Terburu-buru untuk menguji apakah vaksin Covid-19 menghentikan varian virus corona di Inggris

Terburu-buru untuk menguji apakah vaksin Covid-19 menghentikan varian virus corona di Inggris


Oleh Reuters 46m yang lalu

Bagikan artikel ini:

Oleh John Miller dan Patricia Weiss

ZURICH: Pembuat obat termasuk BioNTech dan Moderna sedang berjuang untuk menguji vaksin Covid-19 mereka terhadap varian virus baru yang menyebar cepat yang sedang berkecamuk di Inggris, tantangan terbaru dalam perlombaan sangat berbahaya untuk mengekang pandemi.

Ugur Sahin, kepala eksekutif BioNTech Jerman, yang dengan mitranya Pfizer membutuhkan waktu kurang dari satu tahun untuk mendapatkan vaksin yang disetujui, mengatakan pada hari Selasa bahwa ia membutuhkan dua minggu lagi untuk mengetahui apakah suntikannya dapat menghentikan varian mutan virus.

Moderna mengharapkan vaksinnya untuk melindungi terhadap varian dan melakukan lebih banyak tes dalam beberapa minggu mendatang untuk mengonfirmasi hal ini, kata perusahaan itu dalam sebuah pernyataan kepada CNN. Moderna tidak segera menanggapi permintaan komentar.

Mutasi tersebut, yang dikenal sebagai garis keturunan B.1.1.7, mungkin hingga 70% lebih menular dan lebih mengkhawatirkan anak-anak. Itu telah menabur kekacauan di Inggris, mendorong gelombang larangan perjalanan yang mengganggu perdagangan dengan Eropa dan mengancam untuk lebih mengisolasi negara pulau itu.

Sahin mengatakan ada sembilan mutasi pada virus tersebut.

Meskipun dia tidak percaya ada yang cukup signifikan untuk menghindari perlindungan yang diberikan oleh vaksin mRNA BioNTech, yang telah disetujui oleh Uni Eropa pada hari Senin, dia mengatakan studi dan pengumpulan data selama 14 hari atau lebih diperlukan sebelum menawarkan jawaban yang pasti.

“Secara ilmiah sangat mungkin bahwa tanggapan kekebalan oleh vaksin ini juga dapat menangani varian virus ini,” katanya saat dihubungi wartawan.

“Vaksin itu mengandung lebih dari 1. 270 asam amino, dan hanya 9 di antaranya yang diubah (pada virus mutan). Itu berarti 99% proteinnya masih sama.”

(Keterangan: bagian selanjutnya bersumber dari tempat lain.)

(* ===== verification/Backup.v ===== *)
(** * Backup names and plans: lib/backup_pure.cpp, and the file name parser of
    lib/backup_prune_pure.cpp

    Snapshot suffixes carry a UTC time; a stream file is named after its jail,
    its snapshot and, when incremental, its base.  The pruning decision is in
    BackupPrune.v. *)

From S2P Require Import Prelude CStd.

Module Backup.
Import CStd.

Definition kBackupPrefix : bytes := str "backup-".
Definition kReplPrefix : bytes := str "repl-".
(** NameLimits::kJailName *)
Definition kJailName : Z := 128.

Definition snapshotSuffixWithPrefix (prefix : bytes) (unixEpoch : Z) : bytes :=
  prefix ++ Calendar.strftimeIso (Calendar.gmtime unixEpoch).
Definition snapshotSuffix (unixEpoch : Z) : bytes := snapshotSuffixWithPrefix kBackupPrefix unixEpoch.

Definition fullSnapshotName (dataset suffix : bytes) : bytes := dataset ++ str "@" ++ suffix.

Definition streamFilename (jailName suffix incFromSuffix : bytes) : bytes :=
  if is_empty incFromSuffix then jailName ++ str "-" ++ suffix ++ str ".zstream"
  else jailName ++ str "-" ++ suffix ++ str ".inc-from-" ++ incFromSuffix ++ str ".zstream".

(** ** Validators *)

Definition shellMeta : bytes :=
  str ";`$|&<>" ++ [chr 92; newline; cr] ++ str "*?" ++ [dquote] ++ str "'".
Definition hasShellMetachar (s : bytes) : bool := existsb (one_of shellMeta) s.
Definition hasDotDotSegment (p : bytes) : bool := existsb (beq (str "..")) (split_on "/" p).

Definition nameChar (c : ascii) : bool := is_alnum c || one_of (str "._-") c.

Definition validateJailName (name : bytes) : bytes :=
  reject (is_empty name) with str "jail name is empty";
  reject (kJailName <? size_z name) with
    (str "jail name longer than " ++ dec kJailName ++ str " chars");
  reject (beq name (str ".") || beq name (str "..")) with str "jail name is reserved";
  check_chars nameChar (str "jail name") name.

Definition validateOutputDir (dir : bytes) : bytes :=
  reject (is_empty dir) with str "output directory is empty";
  reject (1024 <? size_z dir) with str "output directory longer than 1024 chars";
  reject (negb (starts_with (str "/") dir)) with str "output directory must be absolute";
  reject (hasDotDotSegment dir) with str "output directory must not contain '..' segments";
  reject (hasShellMetachar dir) with str "output directory contains shell metacharacters";
  [].

(** The character loop of [validateSinceName]. *)
Fixpoint sinceChars (s : bytes) : bytes :=
  match s with
  | [] => []
  | c :: t =>
      reject (Ascii.eqb c "@") with str "--since must not contain '@'";
      reject (Ascii.eqb c "/") with str "--since must not contain '/'";
      reject (negb (is_alnum c || one_of (str "._-:T+") c)) with
        (str "invalid character '" ++ [c] ++ str "' in --since value");
      sinceChars t
  end.

Definition validateSinceName (name : bytes) : bytes :=
  reject (is_empty name) with str "--since value is empty";
  reject (128 <? size_z name) with str "--since value longer than 128 chars";
  sinceChars name.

CureVac Jerman mengatakan tidak mengharapkan varian tersebut mempengaruhi kemanjuran bidikan eksperimentalnya, yang didasarkan pada teknologi messenger RNA (mRNA) yang sama yang digunakan oleh Pfizer-BioNTech.

Ini memulai uji klinis tahap akhir pada kandidat vaksinnya minggu lalu dan terus meninjau varian, yang menurut perusahaan itu umum ketika virus menyebar.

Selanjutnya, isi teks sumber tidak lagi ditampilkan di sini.